** Opening Supplied material block **

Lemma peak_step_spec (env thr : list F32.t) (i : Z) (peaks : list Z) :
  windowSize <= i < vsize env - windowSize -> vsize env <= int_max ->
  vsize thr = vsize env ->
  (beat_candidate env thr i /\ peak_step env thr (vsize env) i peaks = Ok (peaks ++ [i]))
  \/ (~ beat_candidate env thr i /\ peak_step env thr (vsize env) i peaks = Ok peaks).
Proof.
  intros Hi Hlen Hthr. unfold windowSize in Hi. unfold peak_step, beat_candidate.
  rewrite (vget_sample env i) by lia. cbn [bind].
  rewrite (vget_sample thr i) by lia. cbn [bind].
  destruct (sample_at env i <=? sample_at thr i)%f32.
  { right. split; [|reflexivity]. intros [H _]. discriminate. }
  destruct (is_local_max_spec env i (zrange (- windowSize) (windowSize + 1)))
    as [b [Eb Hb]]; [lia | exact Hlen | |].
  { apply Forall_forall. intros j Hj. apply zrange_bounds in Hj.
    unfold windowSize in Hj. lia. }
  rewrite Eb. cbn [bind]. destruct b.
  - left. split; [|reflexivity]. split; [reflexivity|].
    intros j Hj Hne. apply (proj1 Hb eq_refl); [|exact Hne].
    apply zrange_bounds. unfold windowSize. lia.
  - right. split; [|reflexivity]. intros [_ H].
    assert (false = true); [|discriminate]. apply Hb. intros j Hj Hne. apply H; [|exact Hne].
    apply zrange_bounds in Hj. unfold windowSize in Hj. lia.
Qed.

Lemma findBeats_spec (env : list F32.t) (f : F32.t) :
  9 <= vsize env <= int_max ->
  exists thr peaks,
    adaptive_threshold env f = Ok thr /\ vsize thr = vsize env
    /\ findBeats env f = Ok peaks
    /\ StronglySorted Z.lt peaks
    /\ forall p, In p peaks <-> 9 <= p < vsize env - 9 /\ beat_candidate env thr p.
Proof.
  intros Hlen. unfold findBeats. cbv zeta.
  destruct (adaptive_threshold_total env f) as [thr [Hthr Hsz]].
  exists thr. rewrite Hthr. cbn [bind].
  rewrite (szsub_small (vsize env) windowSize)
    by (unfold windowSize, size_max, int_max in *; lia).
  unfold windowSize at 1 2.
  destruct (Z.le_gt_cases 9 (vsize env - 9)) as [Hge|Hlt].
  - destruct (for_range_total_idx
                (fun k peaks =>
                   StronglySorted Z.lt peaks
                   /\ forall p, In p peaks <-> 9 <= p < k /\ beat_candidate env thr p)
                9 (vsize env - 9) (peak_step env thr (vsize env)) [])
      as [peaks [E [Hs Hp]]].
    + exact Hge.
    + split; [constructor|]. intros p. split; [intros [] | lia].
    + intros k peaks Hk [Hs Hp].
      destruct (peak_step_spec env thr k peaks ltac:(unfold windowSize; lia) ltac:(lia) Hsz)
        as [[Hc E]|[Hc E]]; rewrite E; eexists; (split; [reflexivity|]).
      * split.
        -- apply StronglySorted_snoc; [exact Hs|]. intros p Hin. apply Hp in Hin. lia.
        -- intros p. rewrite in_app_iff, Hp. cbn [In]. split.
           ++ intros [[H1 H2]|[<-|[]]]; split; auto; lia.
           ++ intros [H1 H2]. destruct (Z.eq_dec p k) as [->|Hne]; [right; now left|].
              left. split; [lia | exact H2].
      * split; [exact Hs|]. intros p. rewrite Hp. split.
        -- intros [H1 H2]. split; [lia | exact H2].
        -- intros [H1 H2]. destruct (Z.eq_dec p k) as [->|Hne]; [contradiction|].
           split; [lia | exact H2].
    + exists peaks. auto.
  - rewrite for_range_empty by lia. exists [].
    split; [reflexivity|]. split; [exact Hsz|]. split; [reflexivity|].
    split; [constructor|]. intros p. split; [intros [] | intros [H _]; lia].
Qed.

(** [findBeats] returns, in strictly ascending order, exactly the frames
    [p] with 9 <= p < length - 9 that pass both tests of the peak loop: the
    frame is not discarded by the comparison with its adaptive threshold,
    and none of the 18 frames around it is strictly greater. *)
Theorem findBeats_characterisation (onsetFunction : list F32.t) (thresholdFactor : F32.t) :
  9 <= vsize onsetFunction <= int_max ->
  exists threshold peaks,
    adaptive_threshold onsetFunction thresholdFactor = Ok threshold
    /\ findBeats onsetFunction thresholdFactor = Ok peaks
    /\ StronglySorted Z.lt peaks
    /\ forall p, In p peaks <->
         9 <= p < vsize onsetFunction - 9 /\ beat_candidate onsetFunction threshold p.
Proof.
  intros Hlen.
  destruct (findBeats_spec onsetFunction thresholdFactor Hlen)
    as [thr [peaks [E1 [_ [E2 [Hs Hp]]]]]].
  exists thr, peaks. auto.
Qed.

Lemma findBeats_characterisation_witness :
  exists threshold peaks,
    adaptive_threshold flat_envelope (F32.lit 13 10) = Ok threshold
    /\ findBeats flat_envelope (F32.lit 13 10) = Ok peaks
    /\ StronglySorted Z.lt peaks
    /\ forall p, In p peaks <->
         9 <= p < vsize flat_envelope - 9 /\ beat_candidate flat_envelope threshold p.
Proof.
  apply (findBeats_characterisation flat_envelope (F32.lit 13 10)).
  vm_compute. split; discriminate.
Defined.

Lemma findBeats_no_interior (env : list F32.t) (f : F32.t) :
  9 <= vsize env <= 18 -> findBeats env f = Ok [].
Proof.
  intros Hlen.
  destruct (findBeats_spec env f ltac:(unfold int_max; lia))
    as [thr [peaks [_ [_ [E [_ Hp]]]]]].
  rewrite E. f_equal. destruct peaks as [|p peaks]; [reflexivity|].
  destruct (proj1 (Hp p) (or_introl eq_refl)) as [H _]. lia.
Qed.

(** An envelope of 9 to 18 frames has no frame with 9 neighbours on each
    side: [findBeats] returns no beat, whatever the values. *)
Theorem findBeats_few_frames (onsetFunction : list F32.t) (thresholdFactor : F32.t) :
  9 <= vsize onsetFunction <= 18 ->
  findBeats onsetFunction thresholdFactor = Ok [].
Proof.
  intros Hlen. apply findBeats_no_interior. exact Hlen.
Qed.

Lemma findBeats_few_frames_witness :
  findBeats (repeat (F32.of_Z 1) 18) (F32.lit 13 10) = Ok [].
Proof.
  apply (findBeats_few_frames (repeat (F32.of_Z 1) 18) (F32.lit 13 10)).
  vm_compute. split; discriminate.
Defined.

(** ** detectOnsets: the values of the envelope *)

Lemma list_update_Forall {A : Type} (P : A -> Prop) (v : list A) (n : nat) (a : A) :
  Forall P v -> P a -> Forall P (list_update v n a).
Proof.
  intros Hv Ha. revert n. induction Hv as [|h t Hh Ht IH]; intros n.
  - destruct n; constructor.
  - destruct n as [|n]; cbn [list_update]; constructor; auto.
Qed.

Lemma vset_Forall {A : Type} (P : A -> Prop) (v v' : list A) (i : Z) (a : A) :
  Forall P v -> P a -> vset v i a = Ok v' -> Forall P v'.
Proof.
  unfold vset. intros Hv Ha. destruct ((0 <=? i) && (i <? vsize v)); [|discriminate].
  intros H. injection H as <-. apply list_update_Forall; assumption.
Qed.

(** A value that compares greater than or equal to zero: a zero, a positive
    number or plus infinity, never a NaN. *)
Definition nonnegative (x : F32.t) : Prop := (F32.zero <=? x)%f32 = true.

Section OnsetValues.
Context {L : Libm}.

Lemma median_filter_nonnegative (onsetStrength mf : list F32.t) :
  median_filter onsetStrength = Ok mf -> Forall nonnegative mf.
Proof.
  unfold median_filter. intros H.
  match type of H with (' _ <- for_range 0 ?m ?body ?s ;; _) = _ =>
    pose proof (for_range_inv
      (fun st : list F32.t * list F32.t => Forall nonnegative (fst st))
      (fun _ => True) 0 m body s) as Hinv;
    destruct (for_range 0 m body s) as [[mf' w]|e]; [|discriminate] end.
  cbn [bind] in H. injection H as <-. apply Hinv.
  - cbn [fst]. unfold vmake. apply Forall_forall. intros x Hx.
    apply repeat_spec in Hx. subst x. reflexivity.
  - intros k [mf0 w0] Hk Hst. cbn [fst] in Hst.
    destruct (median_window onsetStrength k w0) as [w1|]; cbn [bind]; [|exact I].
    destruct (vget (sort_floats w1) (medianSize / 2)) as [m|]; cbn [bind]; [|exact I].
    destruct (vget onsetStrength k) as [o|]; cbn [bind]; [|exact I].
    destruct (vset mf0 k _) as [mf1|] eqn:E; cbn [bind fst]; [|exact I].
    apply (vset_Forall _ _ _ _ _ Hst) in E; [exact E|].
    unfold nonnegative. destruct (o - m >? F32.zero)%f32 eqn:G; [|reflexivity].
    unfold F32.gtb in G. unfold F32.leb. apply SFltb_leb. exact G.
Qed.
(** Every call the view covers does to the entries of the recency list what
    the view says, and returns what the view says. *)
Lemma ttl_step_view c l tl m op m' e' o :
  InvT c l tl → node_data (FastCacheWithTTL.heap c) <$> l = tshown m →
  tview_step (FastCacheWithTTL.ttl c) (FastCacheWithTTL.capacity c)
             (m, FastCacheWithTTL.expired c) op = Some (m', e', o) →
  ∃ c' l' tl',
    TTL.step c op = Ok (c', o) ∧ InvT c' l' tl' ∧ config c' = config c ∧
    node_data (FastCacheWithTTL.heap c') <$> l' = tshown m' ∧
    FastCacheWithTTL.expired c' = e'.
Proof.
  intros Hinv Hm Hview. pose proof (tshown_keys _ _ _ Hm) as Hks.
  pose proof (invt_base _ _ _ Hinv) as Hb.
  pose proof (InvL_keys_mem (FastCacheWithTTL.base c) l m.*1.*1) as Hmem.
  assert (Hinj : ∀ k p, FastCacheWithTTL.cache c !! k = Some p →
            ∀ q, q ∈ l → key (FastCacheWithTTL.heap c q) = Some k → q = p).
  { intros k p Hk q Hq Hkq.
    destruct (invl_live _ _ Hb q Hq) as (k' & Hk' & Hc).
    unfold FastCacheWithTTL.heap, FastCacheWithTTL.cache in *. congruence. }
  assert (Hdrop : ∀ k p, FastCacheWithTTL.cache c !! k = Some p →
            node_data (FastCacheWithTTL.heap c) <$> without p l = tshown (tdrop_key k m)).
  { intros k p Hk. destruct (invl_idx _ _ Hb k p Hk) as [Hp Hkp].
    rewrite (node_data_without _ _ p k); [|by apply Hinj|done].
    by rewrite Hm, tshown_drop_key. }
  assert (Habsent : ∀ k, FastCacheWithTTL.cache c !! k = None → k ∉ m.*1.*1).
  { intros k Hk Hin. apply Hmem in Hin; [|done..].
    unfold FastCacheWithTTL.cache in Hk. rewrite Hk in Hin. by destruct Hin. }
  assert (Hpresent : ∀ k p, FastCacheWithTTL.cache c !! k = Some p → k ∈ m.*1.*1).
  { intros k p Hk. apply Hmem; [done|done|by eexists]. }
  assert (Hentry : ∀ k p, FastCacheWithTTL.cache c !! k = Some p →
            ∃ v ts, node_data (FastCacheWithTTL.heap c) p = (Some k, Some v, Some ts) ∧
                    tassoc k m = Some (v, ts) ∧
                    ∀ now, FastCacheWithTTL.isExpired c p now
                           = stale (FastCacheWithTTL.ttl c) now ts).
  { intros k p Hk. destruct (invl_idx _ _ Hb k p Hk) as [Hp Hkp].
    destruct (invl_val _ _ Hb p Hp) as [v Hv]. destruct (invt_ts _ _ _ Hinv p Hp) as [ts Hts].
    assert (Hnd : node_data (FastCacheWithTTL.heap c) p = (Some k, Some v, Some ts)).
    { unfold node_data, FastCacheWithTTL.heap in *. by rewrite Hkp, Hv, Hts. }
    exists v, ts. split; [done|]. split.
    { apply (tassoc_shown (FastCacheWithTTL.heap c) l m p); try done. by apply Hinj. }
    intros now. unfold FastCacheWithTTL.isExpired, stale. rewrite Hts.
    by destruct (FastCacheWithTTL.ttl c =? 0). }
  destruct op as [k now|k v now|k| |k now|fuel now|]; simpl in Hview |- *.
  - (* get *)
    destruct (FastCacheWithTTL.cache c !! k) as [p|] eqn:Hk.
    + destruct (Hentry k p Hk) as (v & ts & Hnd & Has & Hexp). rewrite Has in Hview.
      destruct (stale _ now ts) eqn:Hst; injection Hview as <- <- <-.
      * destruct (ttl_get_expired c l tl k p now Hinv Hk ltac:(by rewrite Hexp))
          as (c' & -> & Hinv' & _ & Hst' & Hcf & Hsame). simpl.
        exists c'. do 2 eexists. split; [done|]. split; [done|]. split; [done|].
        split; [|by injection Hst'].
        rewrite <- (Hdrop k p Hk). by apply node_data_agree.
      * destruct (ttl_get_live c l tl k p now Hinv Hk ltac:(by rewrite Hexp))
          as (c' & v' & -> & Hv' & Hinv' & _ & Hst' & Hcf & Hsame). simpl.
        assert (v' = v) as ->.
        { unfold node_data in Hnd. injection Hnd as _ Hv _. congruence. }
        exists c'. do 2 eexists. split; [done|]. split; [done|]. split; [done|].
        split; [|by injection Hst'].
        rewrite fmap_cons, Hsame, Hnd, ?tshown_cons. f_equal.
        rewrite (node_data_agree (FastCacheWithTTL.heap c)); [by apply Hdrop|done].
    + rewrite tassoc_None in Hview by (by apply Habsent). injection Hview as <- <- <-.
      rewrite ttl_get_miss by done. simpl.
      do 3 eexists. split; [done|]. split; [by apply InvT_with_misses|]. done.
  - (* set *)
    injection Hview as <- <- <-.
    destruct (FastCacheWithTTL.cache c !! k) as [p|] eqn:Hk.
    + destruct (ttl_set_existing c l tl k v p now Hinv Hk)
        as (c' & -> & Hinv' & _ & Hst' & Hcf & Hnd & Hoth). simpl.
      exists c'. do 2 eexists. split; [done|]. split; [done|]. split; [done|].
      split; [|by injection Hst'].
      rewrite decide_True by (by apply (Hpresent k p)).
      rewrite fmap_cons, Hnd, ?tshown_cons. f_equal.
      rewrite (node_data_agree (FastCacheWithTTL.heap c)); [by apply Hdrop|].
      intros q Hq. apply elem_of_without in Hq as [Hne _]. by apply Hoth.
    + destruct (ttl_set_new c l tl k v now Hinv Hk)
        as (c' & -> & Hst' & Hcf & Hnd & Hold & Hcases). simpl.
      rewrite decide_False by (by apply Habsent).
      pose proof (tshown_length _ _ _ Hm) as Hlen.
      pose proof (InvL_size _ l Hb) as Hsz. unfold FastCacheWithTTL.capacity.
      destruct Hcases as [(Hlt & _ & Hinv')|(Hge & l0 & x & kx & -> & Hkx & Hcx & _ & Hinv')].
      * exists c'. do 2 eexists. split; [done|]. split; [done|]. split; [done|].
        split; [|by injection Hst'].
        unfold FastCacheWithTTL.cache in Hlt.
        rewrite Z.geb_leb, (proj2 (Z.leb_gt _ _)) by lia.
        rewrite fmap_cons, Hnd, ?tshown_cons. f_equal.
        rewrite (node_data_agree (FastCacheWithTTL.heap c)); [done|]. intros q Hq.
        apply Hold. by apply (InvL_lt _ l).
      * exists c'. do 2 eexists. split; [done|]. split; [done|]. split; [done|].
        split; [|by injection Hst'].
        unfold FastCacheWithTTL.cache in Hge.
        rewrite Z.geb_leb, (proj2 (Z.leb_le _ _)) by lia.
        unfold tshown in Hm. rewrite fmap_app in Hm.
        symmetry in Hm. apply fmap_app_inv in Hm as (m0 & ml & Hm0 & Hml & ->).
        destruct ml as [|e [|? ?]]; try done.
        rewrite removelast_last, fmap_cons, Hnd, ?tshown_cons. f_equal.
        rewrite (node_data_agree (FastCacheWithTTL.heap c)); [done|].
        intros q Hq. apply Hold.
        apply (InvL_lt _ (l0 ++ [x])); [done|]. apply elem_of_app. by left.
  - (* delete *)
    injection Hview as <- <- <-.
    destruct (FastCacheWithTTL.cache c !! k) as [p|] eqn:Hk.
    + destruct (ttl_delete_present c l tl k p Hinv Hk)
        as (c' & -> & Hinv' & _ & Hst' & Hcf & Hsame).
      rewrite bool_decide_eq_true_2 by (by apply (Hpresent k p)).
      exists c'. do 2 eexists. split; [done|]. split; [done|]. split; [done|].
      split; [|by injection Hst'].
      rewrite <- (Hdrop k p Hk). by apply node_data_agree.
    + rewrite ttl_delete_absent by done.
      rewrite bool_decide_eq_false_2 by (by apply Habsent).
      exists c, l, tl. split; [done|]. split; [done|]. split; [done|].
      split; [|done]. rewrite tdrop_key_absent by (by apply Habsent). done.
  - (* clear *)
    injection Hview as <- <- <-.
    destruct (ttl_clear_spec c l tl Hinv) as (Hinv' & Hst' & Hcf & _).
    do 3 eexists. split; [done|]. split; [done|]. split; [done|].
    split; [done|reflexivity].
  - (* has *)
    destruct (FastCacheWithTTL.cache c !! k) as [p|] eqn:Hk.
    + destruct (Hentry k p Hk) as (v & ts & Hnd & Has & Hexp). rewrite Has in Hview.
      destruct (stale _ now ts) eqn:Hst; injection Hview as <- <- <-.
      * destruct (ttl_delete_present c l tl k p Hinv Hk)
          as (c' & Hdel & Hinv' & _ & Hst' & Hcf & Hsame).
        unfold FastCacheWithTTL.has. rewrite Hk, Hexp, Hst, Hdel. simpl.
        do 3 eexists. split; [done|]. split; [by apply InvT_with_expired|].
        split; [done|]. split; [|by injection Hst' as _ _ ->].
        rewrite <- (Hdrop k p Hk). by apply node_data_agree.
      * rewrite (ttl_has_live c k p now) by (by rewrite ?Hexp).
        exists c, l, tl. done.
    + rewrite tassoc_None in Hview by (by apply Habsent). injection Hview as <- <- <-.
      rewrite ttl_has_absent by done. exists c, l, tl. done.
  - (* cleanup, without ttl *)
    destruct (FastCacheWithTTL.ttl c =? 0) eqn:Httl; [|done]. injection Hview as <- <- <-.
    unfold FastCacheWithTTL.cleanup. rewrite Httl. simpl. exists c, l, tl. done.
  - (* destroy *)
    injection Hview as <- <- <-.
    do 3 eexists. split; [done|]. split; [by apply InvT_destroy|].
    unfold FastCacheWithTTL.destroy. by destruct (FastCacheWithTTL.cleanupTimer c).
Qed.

** Closing Supplied material block **

[Work to be completed] Would you please reproduce the records above exactly, only from their first line through the line holding "assert (false = true);", with both ends included?

[Finished task]
Lemma peak_step_spec (env thr : list F32.t) (i : Z) (peaks : list Z) :
  windowSize <= i < vsize env - windowSize -> vsize env <= int_max ->
  vsize thr = vsize env ->
  (beat_candidate env thr i /\ peak_step env thr (vsize env) i peaks = Ok (peaks ++ [i]))
  \/ (~ beat_candidate env thr i /\ peak_step env thr (vsize env) i peaks = Ok peaks).
Proof.
  intros Hi Hlen Hthr. unfold windowSize in Hi. unfold peak_step, beat_candidate.
  rewrite (vget_sample env i) by lia. cbn [bind].
  rewrite (vget_sample thr i) by lia. cbn [bind].
  destruct (sample_at env i <=? sample_at thr i)%f32.
  { right. split; [|reflexivity]. intros [H _]. discriminate. }
  destruct (is_local_max_spec env i (zrange (- windowSize) (windowSize + 1)))
    as [b [Eb Hb]]; [lia | exact Hlen | |].
  { apply Forall_forall. intros j Hj. apply zrange_bounds in Hj.
    unfold windowSize in Hj. lia. }
  rewrite Eb. cbn [bind]. destruct b.
  - left. split; [|reflexivity]. split; [reflexivity|].
    intros j Hj Hne. apply (proj1 Hb eq_refl); [|exact Hne].
    apply zrange_bounds. unfold windowSize. lia.
  - right. split; [|reflexivity]. intros [_ H].
    assert (false = true); [|discriminate]. apply Hb. intros j Hj Hne. apply H; [|exact Hne].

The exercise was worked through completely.